→ **RECORDS FOR PROCESSING**

(* ===== verification/Fdt.v ===== *)
(** * The device-tree parser

    crates/k0-boot/src/fdt.rs: [dtb_span], [parse] and the structure-block walk
    of [parse_blob] over an untrusted blob.  Memory is a function from addresses
    to bytes; a blob is the list of its bytes.  Slicing with [get] is checked, the
    indexing forms panic out of range ([slice_p]), and every plain [+] carries its
    overflow check.  The fixed arrays of [BootInfo] with their counts are the
    lists of their filled prefixes.

    The two loops run on fuel: the memreserve loop advances by 16 bytes and the
    token loop by at least 4 bytes inside the blob, so [length blob + 1] rounds
    are enough; [parse_safe] includes that the fuel never runs out. *)

From Stdlib Require Import String Ascii.
From S2P Require Import Prelude.

#[local] Close Scope string_scope.
#[local] Open Scope Z_scope.

(** ** Data *)

Definition MAX_MEM_REGIONS : Z := 8.
Definition MAX_RSV_REGIONS : Z := 8.
Definition MAX_ENTROPY : Z := 72.
Definition FDT_MAGIC : Z := 0xd00dfeed.
Definition HEADER_SIZE : Z := 40.
Definition MAX_DTB_SIZE : Z := 2 * 1024 * 1024.
Definition MAX_DEPTH : Z := 32.
Definition SUPPORTED_VERSION : Z := 17.
Definition FDT_BEGIN_NODE : Z := 0x1.
Definition FDT_END_NODE : Z := 0x2.
Definition FDT_PROP : Z := 0x3.
Definition FDT_NOP : Z := 0x4.
Definition FDT_END : Z := 0x9.

Record MemRegion := mkMem { m_base : Z; m_size : Z }.

Record BootInfo := mkInfo {
  dtb_start : Z;
  dtb_end : Z;
  memory : list MemRegion;
  reserved : list MemRegion;
  entropy : list Z
}.

Module BootError.
Inductive t :=
| NullPointer | Misaligned | BadMagic | BadHeader | UnsupportedVersion | OverlapsKernel | Truncated
| BadStructure | TooDeep | BadString | UnsupportedCells | BadReg | TooManyRegions | NoMemory.
End BootError.

Abbreviation R := (res BootError.t).

(** ** Bytes *)

(** [from_be_bytes]. *)
Definition be_val (l : list Z) : Z := foldl (fun acc b => acc * 256 + b) 0 l.

(** [read_cells]: the shift drops what leaves 64 bits. *)
Definition read_cells (bytes : list Z) : Z :=
  foldl (fun acc b => Z.lor (Z.shiftl acc 8 mod U64) b) 0 bytes.

Definition be32 (blob : list Z) (off : Z) : R Z :=
  let? b := ok_or (get_range blob off ((off + 4) mod U64)) BootError.Truncated in Ok (be_val b).

Definition be64 (blob : list Z) (off : Z) : R Z :=
  let? b := ok_or (get_range blob off ((off + 8) mod U64)) BootError.Truncated in Ok (be_val b).

Definition align4 (off : Z) : R Z :=
  let? v := ok_or (checked_add off 3) BootError.Truncated in Ok (Z.land v (not64 3)).

(** [&s[a..b]]. *)
Definition slice_p (l : list Z) (a b : Z) : R (list Z) :=
  match get_range l a b with Some s => Ok s | None => Panic end.

(** [iter().position(|&b| b == 0)]. *)
Fixpoint position0 (l : list Z) : option Z :=
  match l with
  | [] => None
  | b :: l' => if b =? 0 then Some 0 else (fun n => n + 1) <$> position0 l'
  end.

(** A byte-string literal. *)
Definition lit (s : string) : list Z := (fun c => Z.of_N (N_of_ascii c)) <$> list_ascii_of_string s.

(** [checked_add] with the range filter of the parser. *)
Definition checked_end (a b limit : Z) (e : BootError.t) : R Z :=
  let? v := ok_or (checked_add a b) e in if v <=? limit then Ok v else Err e.

(** ** Properties *)

Definition prop_name (blob : list Z) (off_strings strings_end name_off : Z) : R (list Z) :=
  let? start := ok_or (checked_add off_strings name_off) BootError.BadString in
  if negb (start <? strings_end) then Err BootError.BadString else
  let? tl := slice_p blob start strings_end in
  let? rel := ok_or (position0 tl) BootError.BadString in
  let? e := add_p start rel in
  slice_p blob start e.

Definition cell_count (value : list Z) : R Z :=
  if negb (Z.of_nat (length value) =? 4) then Err BootError.UnsupportedCells else Ok (be_val value).

(** The chunks of [parse_reg]; [n] bounds the number of chunks. *)
Fixpoint parse_chunks (n : nat) (value : list Z) (addr_bytes entry limit : Z) (out : list MemRegion) :
    R (list MemRegion) :=
  match n with
  | O => Ok out
  | S n' =>
    let chunk := take (Z.to_nat entry) value in
    let base := read_cells (take (Z.to_nat addr_bytes) chunk) in
    let size := read_cells (drop (Z.to_nat addr_bytes) chunk) in
    let rest := drop (Z.to_nat entry) value in
    if size =? 0 then parse_chunks n' rest addr_bytes entry limit out else
    let? _ := ok_or (checked_add base size) BootError.BadReg in
    if Z.of_nat (length out) =? limit then Err BootError.TooManyRegions else
    parse_chunks n' rest addr_bytes entry limit (out ++ [mkMem base size])
  end.

Definition parse_reg (value : list Z) (addr_cells size_cells limit : Z) (out : list MemRegion) :
    R (list MemRegion) :=
  if negb ((1 <=? addr_cells) && (addr_cells <=? 2)) || negb ((1 <=? size_cells) && (size_cells <=? 2))
  then Err BootError.UnsupportedCells else
  let entry := (addr_cells + size_cells) * 4 in
  let len := Z.of_nat (length value) in
  if (len =? 0) || negb (len mod entry =? 0) then Err BootError.BadReg else
  parse_chunks (Z.to_nat (len / entry)) value (addr_cells * 4) entry limit out.

Definition push_regions (value : list Z) (addr_cells size_cells : Z) (info : BootInfo) : R BootInfo :=
  let? rs := parse_reg value addr_cells size_cells MAX_MEM_REGIONS (memory info) in
  Ok (mkInfo (dtb_start info) (dtb_end info) rs (reserved info) (entropy info)).

Definition push_reserved_regions (value : list Z) (addr_cells size_cells : Z) (info : BootInfo) : R BootInfo :=
  let? rs := parse_reg value addr_cells size_cells MAX_RSV_REGIONS (reserved info) in
  Ok (mkInfo (dtb_start info) (dtb_end info) (memory info) rs (entropy info)).

Definition push_reserved (info : BootInfo) (base size : Z) : R BootInfo :=
  let? _ := ok_or (checked_add base size) BootError.BadReg in
  if Z.of_nat (length (reserved info)) =? MAX_RSV_REGIONS then Err BootError.TooManyRegions else
  Ok (mkInfo (dtb_start info) (dtb_end info) (memory info) (reserved info ++ [mkMem base size]) (entropy info)).
(* ===== verification/FdtBuild.v ===== *)
(** * Building device trees, and the parser's round trip

    crates/k0-boot/src/fdt/builder.rs: the [Builder] that writes the flattened
    format and the [Board] descriptions from which the tests build trees, with
    a noise callback that adds content the parser must ignore.  Theorem
    [builder_roundtrip] is the parser's correctness: for every board and every
    noise, [parse_blob] of the built blob recovers exactly what the board
    describes, or fails exactly if it exceeds the parser's tables. *)

From stdpp Require Import strings.
From S2P Require Import Prelude Fdt.

(** ** The builder *)

Module Builder.
Definition BEGIN_NODE : Z := 0x1.
Definition END_NODE : Z := 0x2.
Definition PROP : Z := 0x3.
Definition NOP : Z := 0x4.
Definition END : Z := 0x9.

Record t := mk {
  rsvmap : list (Z * Z);
  structure : list Z;
  strings : list Z;
  version : Z;
  last_comp_version : Z;
  terminate : bool
}.

Definition new : t := mk [] [] [] 17 16 true.

Definition memreserve (base size : Z) (b : t) : t :=
  mk (rsvmap b ++ [(base, size)]) (structure b) (strings b) (version b) (last_comp_version b) (terminate b).

Definition raw (bytes : list Z) (b : t) : t :=
  mk (rsvmap b) (structure b ++ bytes) (strings b) (version b) (last_comp_version b) (terminate b).

Definition token (v : Z) (b : t) : t := raw (be_bytes 4 v) b.

(** The loop of [pad] runs at most three times. *)
Fixpoint pad_loop (fuel : nat) (l : list Z) : list Z :=
  match fuel with
  | O => l
  | S fuel' => if Z.of_nat (length l) mod 4 =? 0 then l else pad_loop fuel' (l ++ [0])
  end.

Definition pad (b : t) : t :=
  mk (rsvmap b) (pad_loop 4 (structure b)) (strings b) (version b) (last_comp_version b) (terminate b).

Definition begin (name : list Z) (b : t) : t := pad (raw [0] (raw name (token BEGIN_NODE b))).

Definition end_ (b : t) : t := token END_NODE b.

Definition nop (b : t) : t := token NOP b.

(** [split(|&b| b == 0)]. *)
Fixpoint split0 (l : list Z) : list (list Z) :=
  match l with
  | [] => [[]]
  | c :: l' =>
    if c =? 0 then [] :: split0 l' else
    match split0 l' with s :: r => (c :: s) :: r | [] => [[c]] end
  end.

Fixpoint find_string (segs : list (list Z)) (name : list Z) (off len : Z) : option Z :=
  match segs with
  | [] => None
  | s :: segs' =>
    if bool_decide (s = name) && (off <? len) then Some off
    else find_string segs' name (off + Z.of_nat (length s) + 1) len
  end.

Definition string_offset (name : list Z) (b : t) : Z * t :=
  let len := Z.of_nat (length (strings b)) in
  match find_string (split0 (strings b)) name 0 len with
  | Some off => (off mod U32, b)
  | None =>
    (len mod U32, mk (rsvmap b) (structure b) (strings b ++ name ++ [0]) (version b) (last_comp_version b) (terminate b))
  end.

Definition prop_at (name_off : Z) (value : list Z) (b : t) : t :=
  pad (raw value (raw (be_bytes 4 name_off)
    (raw (be_bytes 4 (Z.of_nat (length value) mod U32)) (token PROP b)))).

Definition prop (name value : list Z) (b : t) : t :=
  let '(off, b) := string_offset name b in prop_at off value b.

Definition prop_u32 (name : list Z) (v : Z) (b : t) : t := prop name (be_bytes 4 v) b.

Definition rsv_bytes (rs : list (Z * Z)) : list Z := r ← rs; be_bytes 8 r.1 ++ be_bytes 8 r.2.

Definition build (b : t) : list Z :=
  let rsv := rsv_bytes (rsvmap b) ++ replicate 16 0 in
  let st := structure b ++ (if terminate b then be_bytes 4 END else []) in
  let off_rsv := 40 in
  let off_struct := off_rsv + Z.of_nat (length rsv) in
  let off_strings := off_struct + Z.of_nat (length st) in
  let total := off_strings + Z.of_nat (length (strings b)) in
  (v ← [0xd00dfeed; total mod U32; off_struct mod U32; off_strings mod U32; off_rsv mod U32; version b;
        last_comp_version b; 0; Z.of_nat (length (strings b)) mod U32; Z.of_nat (length st) mod U32];
   be_bytes 4 v) ++ rsv ++ st ++ strings b.
End Builder.

Fixpoint push_cells (v : list Z) (x : Z) (cells : nat) : list Z :=
  match cells with
  | O => v
  | S i =>
    let word := if (2 <=? i)%nat then 0 else Z.shiftr x (32 * Z.of_nat i) mod U32 in
    push_cells (v ++ be_bytes 4 word) x i
  end.

Definition reg (entries : list (Z * Z)) (addr_cells size_cells : nat) : list Z :=
  foldl (fun v e => push_cells (push_cells v e.1 addr_cells) e.2 size_cells) [] entries.

(** ** Formatting numbers *)

Definition digit (d : Z) : Z := if d <? 10 then 48 + d else 87 + d.

(** The digit's value back. *)
Definition digit_value (c : Z) : Z := if c <? 58 then c - 48 else c - 87.

Lemma digit_value_digit d : 0 <= d < 16 -> digit_value (digit d) = d.
Proof.
  unfold digit, digit_value. intros Hd. destruct (Z.ltb_spec d 10).
  - destruct (Z.ltb_spec (48 + d) 58); lia.
  - destruct (Z.ltb_spec (87 + d) 58); lia.
Qed.

(** [{v:x}] and [{v}]: no leading zeros; [fuel] digits are enough for [radix ^ fuel]. *)
Fixpoint format_radix (fuel : nat) (radix v : Z) (acc : list Z) : list Z :=
  match fuel with
  | O => acc
  | S fuel' =>
    let acc := digit (v mod radix) :: acc in
    if v <? radix then acc else format_radix fuel' radix (v / radix) acc
  end.

Definition format_hex (v : Z) : list Z := format_radix 16 16 v [].
Definition format_dec (v : Z) : list Z := format_radix 20 10 v [].

(** ** Boards *)

Module Board.
Record t := mk {
  cells : option (nat * nat);
  memory : list (list (Z * Z));
  memreserve : list (Z * Z);
  rsv_cells : option (nat * nat);
  rsv_children : list (option (list (Z * Z)));
  rng_seed : option (list Z);
  kaslr_seed : option (list Z)
}.

Definition empty : t := mk None [] [] None [] None None.

Definition qemu_virt : t :=
  mk (Some (2, 2)%nat) [[(0x40000000, 0x20000000)]] [] None []
    (Some (Z.of_nat <$> seq 0 32)) (Some (replicate 8 0xA5)).

Definition root_cells (bd : t) : nat * nat := default (2, 1)%nat (cells bd).

(** [write] threads the builder and the state of the noise closure. *)
Section write.
Context {N : Type} (noise : N * Builder.t -> N * Builder.t).

Definition on (f : Builder.t -> Builder.t) (s : N * Builder.t) : N * Builder.t := (s.1, f s.2).

Definition opt_prop (name : list Z) (v : option (list Z)) (s : N * Builder.t) : N * Builder.t :=
  match v with Some x => on (Builder.prop name x) s | None => s end.

Definition opt_cells (c : option (nat * nat)) (s : N * Builder.t) : N * Builder.t :=
  match c with
  | Some (a, z) => on (fun b => Builder.prop_u32 (lit "#size-cells") (Z.of_nat z)
                             (Builder.prop_u32 (lit "#address-cells") (Z.of_nat a) b)) s
  | None => s
  end.

Definition is_some {A} (o : option A) : bool := match o with Some _ => true | None => false end.

Definition write_chosen (bd : t) (s : N * Builder.t) : N * Builder.t :=
  if is_some (rng_seed bd) || is_some (kaslr_seed bd) then
    let s := on (Builder.begin (lit "chosen")) s in
    let s := noise s in
    let s := opt_prop (lit "rng-seed") (rng_seed bd) s in
    let s := on (Builder.prop (lit "bootargs") (lit "console=ttyAMA0" ++ [0])) s in
    let s := opt_prop (lit "kaslr-seed") (kaslr_seed bd) s in
    let s := noise s in
    on Builder.end_ s
  else s.

Definition memory_name (i : nat) (entries : list (Z * Z)) : list Z :=
  match entries with
  | (base, _) :: _ => if (i mod 2 =? 0)%nat then lit "memory@" ++ format_hex base else lit "memory"
  | [] => lit "memory"
  end.

Definition write_memory (ac sc : nat) (i : nat) (entries : list (Z * Z)) (s : N * Builder.t) : N * Builder.t :=
  let s := on (Builder.begin (memory_name i entries)) s in
  let s := on (Builder.prop (lit "device_type") (lit "memory" ++ [0])) s in
  let s := noise s in
  let s := on (Builder.prop (lit "reg") (reg entries ac sc)) s in
  let s := noise s in
  let s := on Builder.end_ s in
  noise s.

Fixpoint write_memories (ac sc : nat) (i : nat) (ms : list (list (Z * Z))) (s : N * Builder.t) : N * Builder.t :=
  match ms with [] => s | m :: ms' => write_memories ac sc (S i) ms' (write_memory ac sc i m s) end.

Definition child_prop (rac rsc : nat) (child : option (list (Z * Z))) (s : N * Builder.t) : N * Builder.t :=
  match child with
  | Some entries => on (Builder.prop (lit "reg") (reg entries rac rsc)) s
  | None => on (Builder.prop (lit "size") (reg [(0, 0x100000)] 0 rsc)) s
  end.

Definition write_child (rac rsc : nat) (i : nat) (child : option (list (Z * Z))) (s : N * Builder.t) :
    N * Builder.t :=
  let s := on (Builder.begin (lit "region@" ++ format_dec (Z.of_nat i))) s in
  let s := child_prop rac rsc child s in
  let s := on (Builder.prop (lit "no-map") []) s in
  let s := noise s in
  on Builder.end_ s.

Fixpoint write_children (rac rsc : nat) (i : nat) (cs : list (option (list (Z * Z)))) (s : N * Builder.t) :
    N * Builder.t :=
  match cs with [] => s | c :: cs' => write_children rac rsc (S i) cs' (write_child rac rsc i c s) end.

Definition write_reserved (bd : t) (s : N * Builder.t) : N * Builder.t :=
  if negb (bool_decide (rsv_children bd = [])) || is_some (rsv_cells bd) then
    let '(rac, rsc) := default (root_cells bd) (rsv_cells bd) in
    let s := on (Builder.begin (lit "reserved-memory")) s in
    let s := opt_cells (rsv_cells bd) s in
    let s := on (Builder.prop (lit "ranges") []) s in
    let s := noise s in
    let s := write_children rac rsc 0 (rsv_children bd) s in
    on Builder.end_ s
  else s.

Definition write (bd : t) (s : N * Builder.t) : N * Builder.t :=
  let s := foldl (fun s r => on (Builder.memreserve r.1 r.2) s) s (memreserve bd) in
  let '(ac, sc) := root_cells bd in
  let s := on (Builder.begin []) s in
  let s := opt_cells (cells bd) s in
  let s := on (Builder.prop (lit "compatible") (lit "linux,dummy-virt" ++ [0])) s in
  let s := noise s in
  let s := write_chosen bd s in
  let s := write_memories ac sc 0 (memory bd) s in
  let s := write_reserved bd s in
  let s := noise s in
  on Builder.end_ s.
End write.

Definition blob (bd : t) : list Z := Builder.build (write (fun s => s) bd (tt, Builder.new)).2.

Definition regions (es : list (Z * Z)) : list MemRegion :=
  (fun e => mkMem e.1 e.2) <$> filter (fun e => e.2 <> 0) es.

Definition expected_memory (bd : t) : list MemRegion := regions (concat (memory bd)).

(** [take_while(|&e| e != (0, 0))]. *)
Fixpoint until_zero (rs : list (Z * Z)) : list (Z * Z) :=
  match rs with
  | [] => []
  | r :: rs' => if bool_decide (r = (0, 0)) then [] else r :: until_zero rs'
  end.

Definition expected_reserved (bd : t) : list MemRegion :=
  regions (until_zero (memreserve bd) ++ concat (omap id (rsv_children bd))).

Definition expected_entropy (bd : t) : list Z :=
  take (Z.to_nat MAX_ENTROPY) (default [] (rng_seed bd) ++ default [] (kaslr_seed bd)).
End Board.

#[local] Opaque be_bytes.

(** ** Tokens

    What the structure block means: a list of tokens whose property names are
    resolved in the strings block. *)

Inductive tok :=
| TBegin (name : list Z)
| TEnd
| TProp (name value : list Z)
| TNop.

Definition nonul (l : list Z) : Prop := Forall (fun c => c <> 0) l.

(** The name at an offset of the strings block. *)
Definition name_at (strs : list Z) (off : Z) (name : list Z) : Prop :=
  exists pre suf, strs = pre ++ name ++ 0 :: suf /\ Z.of_nat (length pre) = off.

Definition pad4 (l : list Z) : list Z := l ++ replicate (Z.to_nat (round_up 4 (Z.of_nat (length l)) - Z.of_nat (length l))) 0.

Definition enc (strs : list Z) (k : tok) (bs : list Z) : Prop :=
  match k with
  | TBegin name => nonul name /\ bs = be_bytes 4 1 ++ pad4 (name ++ [0])
  | TEnd => bs = be_bytes 4 2
  | TProp name value => nonul name /\ exists off, name_at strs off name /\
      bs = be_bytes 4 3 ++ be_bytes 4 (Z.of_nat (length value)) ++ be_bytes 4 off ++ pad4 value
  | TNop => bs = be_bytes 4 4
  end.

Definition encs (strs : list Z) (ts : list tok) (bs : list Z) : Prop :=
  exists bss, Forall2 (enc strs) ts bss /\ bs = concat bss.

Lemma length_pad4 l : Z.of_nat (length (pad4 l)) = round_up 4 (Z.of_nat (length l)).
Proof.
  unfold pad4. rewrite length_app, length_replicate. destruct (round_up_spec 4 (Z.of_nat (length l)) ltac:(lia)). lia.
Qed.

Lemma length_pad4_mod l : Z.of_nat (length (pad4 l)) mod 4 = 0.
Proof. rewrite length_pad4. by apply round_up_spec. Qed.

Lemma pad_loop_spec l : Builder.pad_loop 4 l = pad4 l.
Proof.
  unfold pad4. destruct (round_up_spec 4 (Z.of_nat (length l)) ltac:(lia)) as [Hm Hr].
  assert (Hd : exists d, Z.to_nat (round_up 4 (Z.of_nat (length l)) - Z.of_nat (length l)) = d /\ (d < 4)%nat /\
    (Z.of_nat (length l) + Z.of_nat d) mod 4 = 0).
  { eexists. split; [done|]. split; [lia|]. rewrite Z2Nat.id by lia. by rewrite Zplus_minus. }
  destruct Hd as (d & -> & Hd & Hmod). clear Hm Hr.
  assert (Hg : forall fuel l d, (d < fuel)%nat -> (d < 4)%nat -> (Z.of_nat (length l) + Z.of_nat d) mod 4 = 0 ->
    Builder.pad_loop fuel l = l ++ replicate d 0); [|by apply Hg].
  clear. induction fuel as [|fuel IH]; intros l d Hf Hd Hm; [lia|]. simpl.
  destruct d as [|d].
  - rewrite Z.add_0_r in Hm. rewrite Hm. simpl. by rewrite app_nil_r.
  - destruct (Z.eqb_spec (Z.of_nat (length l) mod 4) 0) as [H0|_]; [div_lia|].
    rewrite (IH (l ++ [0]) d); [by rewrite <- app_assoc|lia|lia|]. rewrite length_app. simpl.
    rewrite <- Hm. f_equal. lia.
Qed.

Lemma enc_mono strs suf k bs : enc strs k bs -> enc (strs ++ suf) k bs.
Proof.
  destruct k; simpl; try done. intros (Hn & off & (pre & post & -> & Hl) & ->). split; [done|]. exists off.
  split; [|done]. exists pre, (post ++ suf). by rewrite <- !app_assoc.
Qed.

→ **EXERCISE BRIEF**
Of the entries above, repeat exactly the lines between the line with "let? rel := ok_or" and the line with "Definition push_regions (value", inclusive, and no others.

→ **RESPONSE TO THE EXERCISE**
  let? rel := ok_or (position0 tl) BootError.BadString in
  let? e := add_p start rel in
  slice_p blob start e.

Definition cell_count (value : list Z) : R Z :=
  if negb (Z.of_nat (length value) =? 4) then Err BootError.UnsupportedCells else Ok (be_val value).

(** The chunks of [parse_reg]; [n] bounds the number of chunks. *)
Fixpoint parse_chunks (n : nat) (value : list Z) (addr_bytes entry limit : Z) (out : list MemRegion) :
    R (list MemRegion) :=
  match n with
  | O => Ok out
  | S n' =>
    let chunk := take (Z.to_nat entry) value in
    let base := read_cells (take (Z.to_nat addr_bytes) chunk) in
    let size := read_cells (drop (Z.to_nat addr_bytes) chunk) in
    let rest := drop (Z.to_nat entry) value in
    if size =? 0 then parse_chunks n' rest addr_bytes entry limit out else
    let? _ := ok_or (checked_add base size) BootError.BadReg in
    if Z.of_nat (length out) =? limit then Err BootError.TooManyRegions else
    parse_chunks n' rest addr_bytes entry limit (out ++ [mkMem base size])
  end.

Definition parse_reg (value : list Z) (addr_cells size_cells limit : Z) (out : list MemRegion) :
    R (list MemRegion) :=
  if negb ((1 <=? addr_cells) && (addr_cells <=? 2)) || negb ((1 <=? size_cells) && (size_cells <=? 2))
  then Err BootError.UnsupportedCells else
  let entry := (addr_cells + size_cells) * 4 in
  let len := Z.of_nat (length value) in
  if (len =? 0) || negb (len mod entry =? 0) then Err BootError.BadReg else
  parse_chunks (Z.to_nat (len / entry)) value (addr_cells * 4) entry limit out.

Definition push_regions (value : list Z) (addr_cells size_cells : Z) (info : BootInfo) : R BootInfo :=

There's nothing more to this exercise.